[Your task]
As the answer, set down the lines below from the one containing "A shallow embedding" through the one containing "Layout: the JavaScript", exactly and inclusively, and no others.

⟨

(** * PixelHeart mood garden: streak counter and local/cloud synchronisation

    A shallow embedding of the logic of [src/App.tsx] ([calculateStreak]),
    [src/services/db.ts] and [src/services/supabase.ts], with the properties
    of the diary's streak counter, of the local-first / cloud-first
    synchroniser and of the CSV export.

    Layout: the JavaScript runtime primitives the code relies on (numbers
    with NaN, [Number] on strings, [Date] with the host's time zone,
    [Array.prototype.sort]) come first, then the program's functions, then
    the theorems. *)

From Stdlib Require Import ZArith List String Ascii Bool Lia.
From Stdlib Require Import Sorting.Sorted Sorting.Permutation.
Import ListNotations.

Local Open Scope Z_scope.

(* ------------------------------------------------------------------ *)
(** * Data model ([src/types.ts], [src/services/supabase.ts])          *)
(* ------------------------------------------------------------------ *)

(** [interface Memory] of [src/types.ts]. *)
Record Memory : Type := mkMemory {
  id : string;
  date : string;
  mood : string;
  imageUrl : string;
  summary : string
}.

(** [interface CloudMemory] of [src/services/supabase.ts]: a row of the
    remote table. [created_at] is optional and assigned by the server. *)
Record CloudMemory : Type := mkCloudMemory {
  c_id : string;
  c_date : string;
  c_mood : string;
  image_url : string;
  c_summary : string;
  created_at : option string
}.

(* ------------------------------------------------------------------ *)
(** * JavaScript runtime primitives                                    *)
(* ------------------------------------------------------------------ *)

Module JS.

(** A JavaScript number as far as this program uses them: an integer, or
    NaN ([None]). *)
Definition num : Type := option Z.

Definition NaN : num := None.

(** [a - b]: NaN when either operand is NaN. *)
Definition sub (a b : num) : num :=
  match a, b with
  | Some x, Some y => Some (x - y)
  | _, _ => NaN
  end.

(** [a === b] on numbers: NaN is equal to nothing, itself included. *)
Definition strictEq (a b : num) : bool :=
  match a, b with
  | Some x, Some y => x =? y
  | _, _ => false
  end.

(** Value of a decimal digit, [None] for any other character. *)
Definition digitVal (c : ascii) : option Z :=
  let n := nat_of_ascii c in
  if ((48 <=? n) && (n <=? 57))%nat then Some (Z.of_nat (n - 48)) else None.

Fixpoint parseDigits (acc : Z) (s : string) : num :=
  match s with
  | EmptyString => Some acc
  | String c s' =>
      match digitVal c with
      | Some d => parseDigits (10 * acc + d) s'
      | None => NaN
      end
  end.

(** [Number(s)] on the strings the program stores as ids, the output of
    [Date.now().toString()]: a run of decimal digits denotes its value and
    the empty string denotes 0.  The other literal forms [Number] accepts
    (sign, fraction, exponent, radix prefix, surrounding white space,
    Infinity) are not ids the program writes; they are read as NaN here and
    every theorem below that looks at the value of an id states which ids it
    covers.  The value is exact up to 2^53; [TimeClip] below rejects
    everything above 8.64e15, so dates never see a rounded value. *)
Definition Number (s : string) : num := parseDigits 0 s.

(** ** [Date] (ECMAScript, "Date Objects") *)

Definition msPerDay : Z := 86400000.

(** Largest magnitude of a time value, 8.64e15 ms. *)
Definition maxTime : Z := 8640000000000000.

Definition TimeClip (t : Z) : num :=
  if Z.abs t <=? maxTime then Some t else NaN.

(** [Day(t)]: the day number of a time value, rounding down. *)
Definition Day (t : Z) : Z := t / msPerDay.

Section HostTimeZone.

(** [LocalTZA t isUTC]: the host's local time zone adjustment in
    milliseconds, at the UTC instant [t] when [isUTC] is true and at the
    local time [t] otherwise.  It is the rule of the zone the browser runs
    in, daylight saving included. *)
Variable LocalTZA : Z -> bool -> Z.

Definition LocalTime (t : Z) : Z := t + LocalTZA t true.

Definition UTC (t : Z) : Z := t - LocalTZA t false.

(** [new Date(v)]: the time value of the new object. *)
Definition newDate (v : num) : num :=
  match v with
  | Some t => TimeClip t
  | None => NaN
  end.

(** [d.setHours(0, 0, 0, 0); d.getTime()]: local midnight of the local
    day the time value [tv] falls on. *)
Definition setHours0 (tv : num) : num :=
  match tv with
  | Some t => TimeClip (UTC (Day (LocalTime t) * msPerDay))
  | None => NaN
  end.

(** Number of the local calendar day an instant falls on. *)
Definition localDay (t : Z) : Z := Day (LocalTime t).

End HostTimeZone.

(** ** [Array.prototype.sort] with a comparator

    The sort is stable, and a comparator result that is NaN counts as 0.
    For a consistent comparator the result is the one stable insertion
    yields: [x] goes in front of the first [y] it does not have to follow. *)
Section Sort.
Context {A : Type}.

Section Insertion.
Variable before : A -> A -> bool.

Fixpoint insertBy (x : A) (l : list A) : list A :=
  match l with
  | [] => [x]
  | y :: l' => if before x y then x :: l else y :: insertBy x l'
  end.

Definition sortBy (l : list A) : list A := fold_right insertBy [] l.
End Insertion.

Variable compareFn : A -> A -> num.

(** [x] may stay in front of [y]: the comparator's result is not
    positive (NaN is read as 0). *)
Definition sortCompareLe (x y : A) : bool :=
  match compareFn x y with
  | Some v => v <=? 0
  | None => true
  end.

Definition sort (l : list A) : list A := sortBy sortCompareLe l.
End Sort.

End JS.

(* ------------------------------------------------------------------ *)
(** * Streak calculator ([calculateStreak], [src/App.tsx])             *)
(* ------------------------------------------------------------------ *)

Section Streak.

Variable LocalTZA : Z -> bool -> Z.

(** [new Date(v); setHours(0,0,0,0); getTime()]. *)
Definition midnightOf (v : JS.num) : JS.num :=
  JS.setHours0 LocalTZA (JS.newDate v).

Definition oneDay : Z := 24 * 60 * 60 * 1000.

(** The [for] loop of [calculateStreak]: [prev] is [memories[i - 1]],
    the head of [rest] is [memories[i]]. *)
Fixpoint streakLoop (prev : Memory) (rest : list Memory) (currentStreak : Z) : Z :=
  match rest with
  | [] => currentStreak
  | curr :: rest' =>
      let prevD := midnightOf (JS.Number (id prev)) in
      let currD := midnightOf (JS.Number (id curr)) in
      let diff := JS.sub prevD currD in
      if JS.strictEq diff (Some oneDay) then streakLoop curr rest' (currentStreak + 1)
      else if JS.strictEq diff (Some 0) then streakLoop curr rest' currentStreak
      else currentStreak
  end.

(** [calculateStreak(memories)], with the clock reading [now] that
    [new Date()] returns made explicit. *)
Definition calculateStreak (now : Z) (memories : list Memory) : Z :=
  match memories with
  | [] => 0
  | latest :: rest =>
      let today := midnightOf (Some now) in
      let latestDate := midnightOf (JS.Number (id latest)) in
      if JS.strictEq latestDate today then streakLoop latest rest 1
      else if JS.strictEq latestDate (JS.sub today (Some oneDay)) then streakLoop latest rest 1
      else 0
  end.

(** The local calendar day of an entry, read off its id; [None] when the
    id is not a valid time value. *)
Definition calendarDay (m : Memory) : option Z :=
  match JS.newDate (JS.Number (id m)) with
  | Some t => Some (JS.localDay LocalTZA t)
  | None => None
  end.

End Streak.

(** ** Vocabulary of the streak properties *)

Section StreakVocabulary.

Variable LocalTZA : Z -> bool -> Z.

(** Local midnight of the day an entry was created, as the loop computes
    it from the id. *)
Definition dayStart (m : Memory) : JS.num :=
  midnightOf LocalTZA (JS.Number (id m)).

(** The loop and the function on the list of local midnights alone: what
    [calculateStreak] returns depends on the entries through these values
    only ([calculateStreak_on_dayStarts] below). *)
Fixpoint walkDays (prev : JS.num) (rest : list JS.num) (currentStreak : Z) : Z :=
  match rest with
  | [] => currentStreak
  | curr :: rest' =>
      let diff := JS.sub prev curr in
      if JS.strictEq diff (Some oneDay) then walkDays curr rest' (currentStreak + 1)
      else if JS.strictEq diff (Some 0) then walkDays curr rest' currentStreak
      else currentStreak
  end.

Definition streakDays (today : JS.num) (days : list JS.num) : Z :=
  match days with
  | [] => 0
  | latest :: rest =>
      if JS.strictEq latest today then walkDays latest rest 1
      else if JS.strictEq latest (JS.sub today (Some oneDay)) then walkDays latest rest 1
      else 0
  end.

⟩

[Exercise solution]
    A shallow embedding of the logic of [src/App.tsx] ([calculateStreak]),
    [src/services/db.ts] and [src/services/supabase.ts], with the properties
    of the diary's streak counter, of the local-first / cloud-first
    synchroniser and of the CSV export.

    Layout: the JavaScript runtime primitives the code relies on (numbers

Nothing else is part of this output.